Voluminous research exists on the effect of combination of low Reynolds number flow over low aspect ratio flat plate wings for usage in micro-aerial vehicles and UAVs, as they also fly under similar conditions and combination of low aspect ratio and low Reynolds number. It has been well established by many researchers (Torres and Mueller in AIAA 42(5):865-873, 2004; Okamoto and Azuma in AIAA 49(6):1135-1150, 2011; Mizoguchi and Itoh in AIAA 51(7):7-52, 2013; Shields and Mohseni in AIAA 50(1):85-99, 2012; Mizoguchi and Kajikawa in Trans Jpn Soc Aero Sp Sci 59(2):56-63, 2016; Pelletier and Mueller in J Aircr 37(5):825-832, 2000; Liu and Hsiao in J Mech 28(01):77-89, 2012; Taira and Colonius in J Fluid Mech 623:187-207, 2009) that low aspect ratio wings in low Reynolds number flow gives a higher lift coefficient and stall angle is also increased which is quite different from the high aspect ratio wing.

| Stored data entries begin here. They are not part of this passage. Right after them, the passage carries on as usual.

(* ===== verification/TransportFacts.v ===== *)
(** Theorems of the transport: the kill switch, the stable onion addresses,
    the publishing of services and the supervision of the daemon. *)

From S2P Require Import Prelude Bin RustStr Frame Limits RateLimit Heal Hex Control Circumvention OnionKeys SendPool Conn TransportTypes Transport.

Section Facts.
Context {Tor : Type} `{!ControlPort Tor, !TorDaemon Tor}.
Context (io_error : bytes → option Detail) (data_dir : bytes).
Context {oc : OnionCrypto}.
Context (attach_tries : nat).
Implicit Types t : Transport Tor.

#[local] Abbreviation set_kill_switch := (Transport.set_kill_switch (Tor := Tor) io_error data_dir).
#[local] Abbreviation health_tick := (Transport.health_tick (Tor := Tor) io_error data_dir attach_tries).
#[local] Abbreviation publish_pending := (Transport.publish_pending (Tor := Tor) io_error data_dir).
#[local] Abbreviation host_service_with_auth := (Transport.host_service_with_auth (Tor := Tor) io_error data_dir).

(** ** Commands *)

Lemma cmd_Ok now (c c' : ControlClient Tor) command reply :
  cmd tor_exec now c command = (c', Ok reply) →
  tor_exec (cl_tor c) command = (cl_tor c', Replied (Ok reply)) ∧ reply_is_ok reply = true.
Proof.
  unfold cmd. destruct (bucket_check _ _) as [b []]; [|done].
  destruct (tor_exec (cl_tor c) command) as [tor o]. intros [= <- Ho]. cbn [cl_tor].
  destruct o as [| | |[r|]]; cbn in Ho; try done. destruct (reply_is_ok r) eqn:E; [|done].
  by injection Ho as ->.
Qed.

Lemma cmd_ok_Ok now (c c' : ControlClient Tor) command :
  cmd_ok tor_exec now c command = (c', Ok tt) →
  ∃ reply, tor_exec (cl_tor c) command = (cl_tor c', Replied (Ok reply)) ∧ reply_is_ok reply = true.
Proof.
  unfold cmd_ok. destruct (cmd _ _ _ _) as [c1 [r|]] eqn:E; [|done]. intros [= <-].
  exists r. by apply cmd_Ok in E.
Qed.

(** ** The kill switch *)

Lemma kill_tick ms reports h t h' t' go :
  tr_kill t = true → tr_shutdown t = false → health_tick ms reports h t = (h', t', go) →
  tr_online t' = false ∧ ts_tor (tr_status t') = TsOff ∧ tr_tor t' = tr_tor t ∧ tr_kill t' = true
  ∧ tr_shutdown t' = false ∧ go = true.
Proof. unfold Transport.health_tick. intros Hk Hs. rewrite Hs, Hk.
  by intros [[<- <-]%pair_equal_spec <-]%pair_equal_spec.
Qed.

(** C12: The kill switch fails closed: once engaging it has succeeded, the
    flag is on and persisted (a transport loaded from the same directory
    starts with it on), an attached daemon has acknowledged
    [DisableNetwork=1], every send through the pool is refused before any
    worker is touched, and every tick of the supervisor leaves the transport
    offline without a word to the daemon. *)
Theorem kill_switch_closed now t t' :
  (∀ p, io_error p = None) → set_kill_switch now true t = (t', Ok tt) →
  tr_kill t' = true
  ∧ (∀ tor : Tor, tr_kill (transport_new io_error data_dir (tr_files t') tor) = true)
  ∧ (is_Some (tr_control t) →
     ∃ reply, tor_exec (tr_tor t) (setconf_command (disable_network true)) = (tr_tor t', Replied (Ok reply))
              ∧ reply_is_ok reply = true)
  ∧ (∀ first_key normalize s dest,
       sd_kill s = tr_kill t' → sender_route first_key normalize s dest = (s, Err KillSwitch))
  ∧ (∀ ms reports h h' t'' go, tr_shutdown t' = false → health_tick ms reports h t' = (h', t'', go) →
       tr_online t'' = false ∧ ts_tor (tr_status t'') = TsOff ∧ tr_tor t'' = tr_tor t').
Proof.
  intros Hio. unfold Transport.set_kill_switch.
  destruct (kill_set _ _ _ _ _) as [[files flag] [[]|]] eqn:Ek; [|done].
  destruct (kill_switch_persists _ _ _ _ _ _ _ Hio Ek) as [-> Hl].
  assert (Hrest : ∀ t1, tr_kill t1 = true → tr_files t1 = files →
    tr_kill t1 = true
    ∧ (∀ tor : Tor, tr_kill (transport_new io_error data_dir (tr_files t1) tor) = true)
    ∧ (∀ first_key normalize s dest,
         sd_kill s = tr_kill t1 → sender_route first_key normalize s dest = (s, Err KillSwitch))
    ∧ (∀ ms reports h h' t'' go, tr_shutdown t1 = false → health_tick ms reports h t1 = (h', t'', go) →
         tr_online t'' = false ∧ ts_tor (tr_status t'') = TsOff ∧ tr_tor t'' = tr_tor t1)).
  { intros t1 Hk Hf. split_and!; [done| | |].
    - intros tor. cbn. by rewrite Hf.
    - intros fk nm s dest Hs. unfold sender_route. by rewrite Hs, Hk.
    - intros ms reports h h' t'' go Hs Ht. destruct (kill_tick _ _ _ _ _ _ _ Hk Hs Ht) as (? & ? & ? & _). done. }
  cbn [tr_control update_status set_status set_kill]. destruct (tr_control t) as [budget|] eqn:Ec.
  - unfold on_control, setconf. rewrite decide_False by done.
    destruct (cmd_ok _ _ _ _) as [c [[]|]] eqn:Eo; [|done]. intros [= <-].
    apply cmd_ok_Ok in Eo as (reply & He & Hr). cbn in He.
    destruct (Hrest (set_control (update_status now (with_kill true) (set_kill t true files)) (Some (cl_budget c))
                       (cl_limited c) (cl_tor c)) eq_refl eq_refl) as (H1 & H2 & H3 & H4).
    split_and!; [done|done|by eauto|done|done].
  - intros [= <-]. destruct (Hrest (update_status now (with_kill true) (set_kill t true files)) eq_refl eq_refl)
      as (H1 & H2 & H3 & H4). split_and!; [done|done|by intros [? ?]|done|done].
Qed.

(** A regained network path bounces the daemon's network whatever the
    kill switch says: when both commands are acknowledged, the last one is
    [DisableNetwork=0], and the kill switch is untouched. *)
Theorem roaming_reset now t t' :
  on_network_changed now true t = (t', Ok tt) → is_Some (tr_control t) →
  tr_kill t' = tr_kill t
  ∧ ∃ tor r1 r2,
      tor_exec (tr_tor t) (setconf_command (disable_network true)) = (tor, Replied (Ok r1))
      ∧ tor_exec tor (setconf_command (disable_network false)) = (tr_tor t', Replied (Ok r2)).
Proof.
  intros H [budget Hc]. unfold on_network_changed in H. rewrite Hc in H.
  unfold on_control, setconf in H. rewrite !decide_False in H by done.
  destruct (cmd_ok _ _ _ (setconf_command (disable_network true))) as [c1 [[]|]] eqn:E1; [|done].
  cbn [tr_control set_control] in H.
  destruct (cmd_ok _ _ _ (setconf_command (disable_network false))) as [c2 r2] eqn:E2.
  injection H as <- ->. apply cmd_ok_Ok in E1 as (p1 & H1 & _), E2 as (p2 & H2 & _).
  split; [done|]. by exists (cl_tor c1), p1, p2.
Qed.

(** ** Onion addresses *)

Definition key_path (service_id : bytes) : bytes :=
  path_join (keys_dir data_dir) (ONION_KEY_PREFIX ++ service_id).

(** Hosting through the manager never changes a key file that is there. *)
Lemma manager_host_files now c files service_id target auth c' files' r p v :
  manager_host (Tor := Tor) tor_exec io_error (keys_dir data_dir) now c files service_id target auth
  = (c', files', r) → files !! p = Some v → files' !! p = Some v.
Proof.
  unfold manager_host, key_get. destruct (path_for _ _) as [path|] eqn:Ep; cbn [rbind]; [|by intros [= <- <- <-]].
  unfold read_to_string. destruct (io_error path) eqn:Ei; cbn [rbind]; [by intros [= <- <- <-]|].
  destruct (files !! path) as [s|] eqn:Ef; [destruct (utf8_ok s)|]; cbn [rbind fmap option_fmap option_map]; [|by intros [= <- <- <-]|].
  - destruct (add_onion _ _ _ _ _ _) as [c1 [a|]]; by intros [= <- <- <-].
  - destruct (add_onion _ _ _ _ _ _) as [c1 [a|]]; [|by intros [= <- <- <-]].
    destruct (new_blob _); [|by intros [= <- <- <-]]. unfold key_put, write_file. rewrite Ep, Ei.
    intros [= <- <- <-] Hp. rewrite lookup_insert_ne; [done|]. intros ->. congruence.
Qed.

Lemma publish_one_files now budget t entry p v :
  tr_files t !! p = Some v →
  tr_files (publish_one io_error data_dir now budget t entry).2 !! p = Some v.
Proof.
  intros Hp. destruct entry as [id e]. unfold publish_one.
  destruct (manager_host _ _ _ _ _ _ _ _ _) as [[c files] r] eqn:E. apply manager_host_files with (p := p) (v := v) in E; [|done].
  by destruct r.
Qed.

Lemma publish_files now t p v : tr_files t !! p = Some v → tr_files (publish_pending now t) !! p = Some v.
Proof.
  intros Hp. unfold Transport.publish_pending. destruct (negb _); [done|].
  destruct (pending_services t) as [|e es] eqn:Ee; [done|]. rewrite <- Ee. destruct (tr_control t) as [budget|]; [|done].
  cbn [refresh_services_status update_status set_status tr_files].
  generalize (pending_services t) as l. clear Ee. intros l. revert t Hp budget.
  induction l as [|x l IH]; intros t Hp budget; [done|]. cbn [foldl fst snd].
  pose proof (publish_one_files now budget t x p v Hp) as H1.
  destruct (publish_one _ _ now budget t x) as [b1 t1]. by apply IH.
Qed.

Lemma graphic_utf8 l : forallb graphic l = true → utf8_ok l = true.
Proof.
  intros H. apply ascii_utf8_ok. rewrite forallb_forall in *. intros b Hb. specialize (H b Hb).
  unfold graphic, in_range, is_ascii in *. lia.
Qed.

Context {oc_laws : OnionCryptoLaws}.

(** The key file holds the key the address belongs to. *)
Definition key_names (files : Files) (service_id onion : bytes) : Prop :=
  ∃ s host, files !! key_path service_id = Some s ∧ hostname_from_key_blob (str_trim s) = Ok host
    ∧ onion = host ++ str_bytes ".onion".

(** A host call that answers leaves the key it answers for in the store. *)
Lemma host_key now bind seed service_id auth t t1 onion :
  host_service_with_auth now bind seed service_id auth t = (t1, Ok onion) →
  io_error (key_path service_id) = None
  ∧ path_for (keys_dir data_dir) (ONION_KEY_PREFIX ++ service_id) = Ok (key_path service_id)
  ∧ ∃ s host, tr_files t1 !! key_path service_id = Some s ∧ utf8_ok s = true
    ∧ hostname_from_key_blob (str_trim s) = Ok host ∧ onion = host ++ str_bytes ".onion".
Proof.
  unfold Transport.host_service_with_auth. destruct bind as [port0|]; [|done].
  unfold key_get, key_put. destruct (path_for _ _) as [path|] eqn:Ep; cbn [rbind]; [|done].
  assert (path = key_path service_id) as ->.
  { unfold path_for in Ep. destruct (_ || _); [done|]. by injection Ep as <-. }
  unfold read_to_string, write_file. destruct (io_error (key_path service_id)) eqn:Ei; cbn [rbind]; [done|].
  destruct (tr_files t !! key_path service_id) as [s|] eqn:Ef; [destruct (utf8_ok s) eqn:Eu|]; cbn [rbind fmap option_fmap option_map]; [|done|].
  - destruct (hostname_from_key_blob (str_trim s)) as [host|] eqn:Eh; cbn [rbind]; [|done]. intros [= <- <-].
    split_and!; [done..|]. exists s, host. split_and!; try done. by apply publish_files.
  - pose proof (key_blob_hostname seed) as Hh. pose proof (base64_graphic (clamp (okg_sha512 seed))) as Hg.
    change (okg_base64_encode _) with (key_blob_from_seed seed).1 in Hg.
    destruct (key_blob_from_seed seed) as [blob host]. cbn [rbind fst snd] in *. intros [= <- <-].
    split_and!; [done..|]. exists blob, host. split_and!; [|by apply graphic_utf8| |done].
    + apply publish_files. cbn. by rewrite lookup_insert_eq.
    + by rewrite str_trim_graphic.
Qed.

Also, it is a well-established fact in the existing literature that linear theories cannot be applied as in case of high aspect ratio wings because of non-linear increase in lift coefficient. The reason for such increase in lift and stall angle has been attributed to wingtip vortices that become prominent in low aspect ratio wings called the vortical lift which keeps on increasing up to a certain high angle of attack till it interacts with the separation bubble. In the past, very limited work has been done to study the vortices and their contribution in enhancement of aerodynamic characteristics. In the present work, flat plate model with corrugations at an aspect ratio (AR) of 1.0 are studied and compared with flat plate wing of AR 1.0; also flow visualization in water tunnel has been carried out at Reynolds number of 10(2) to ascertain the flow physics involved.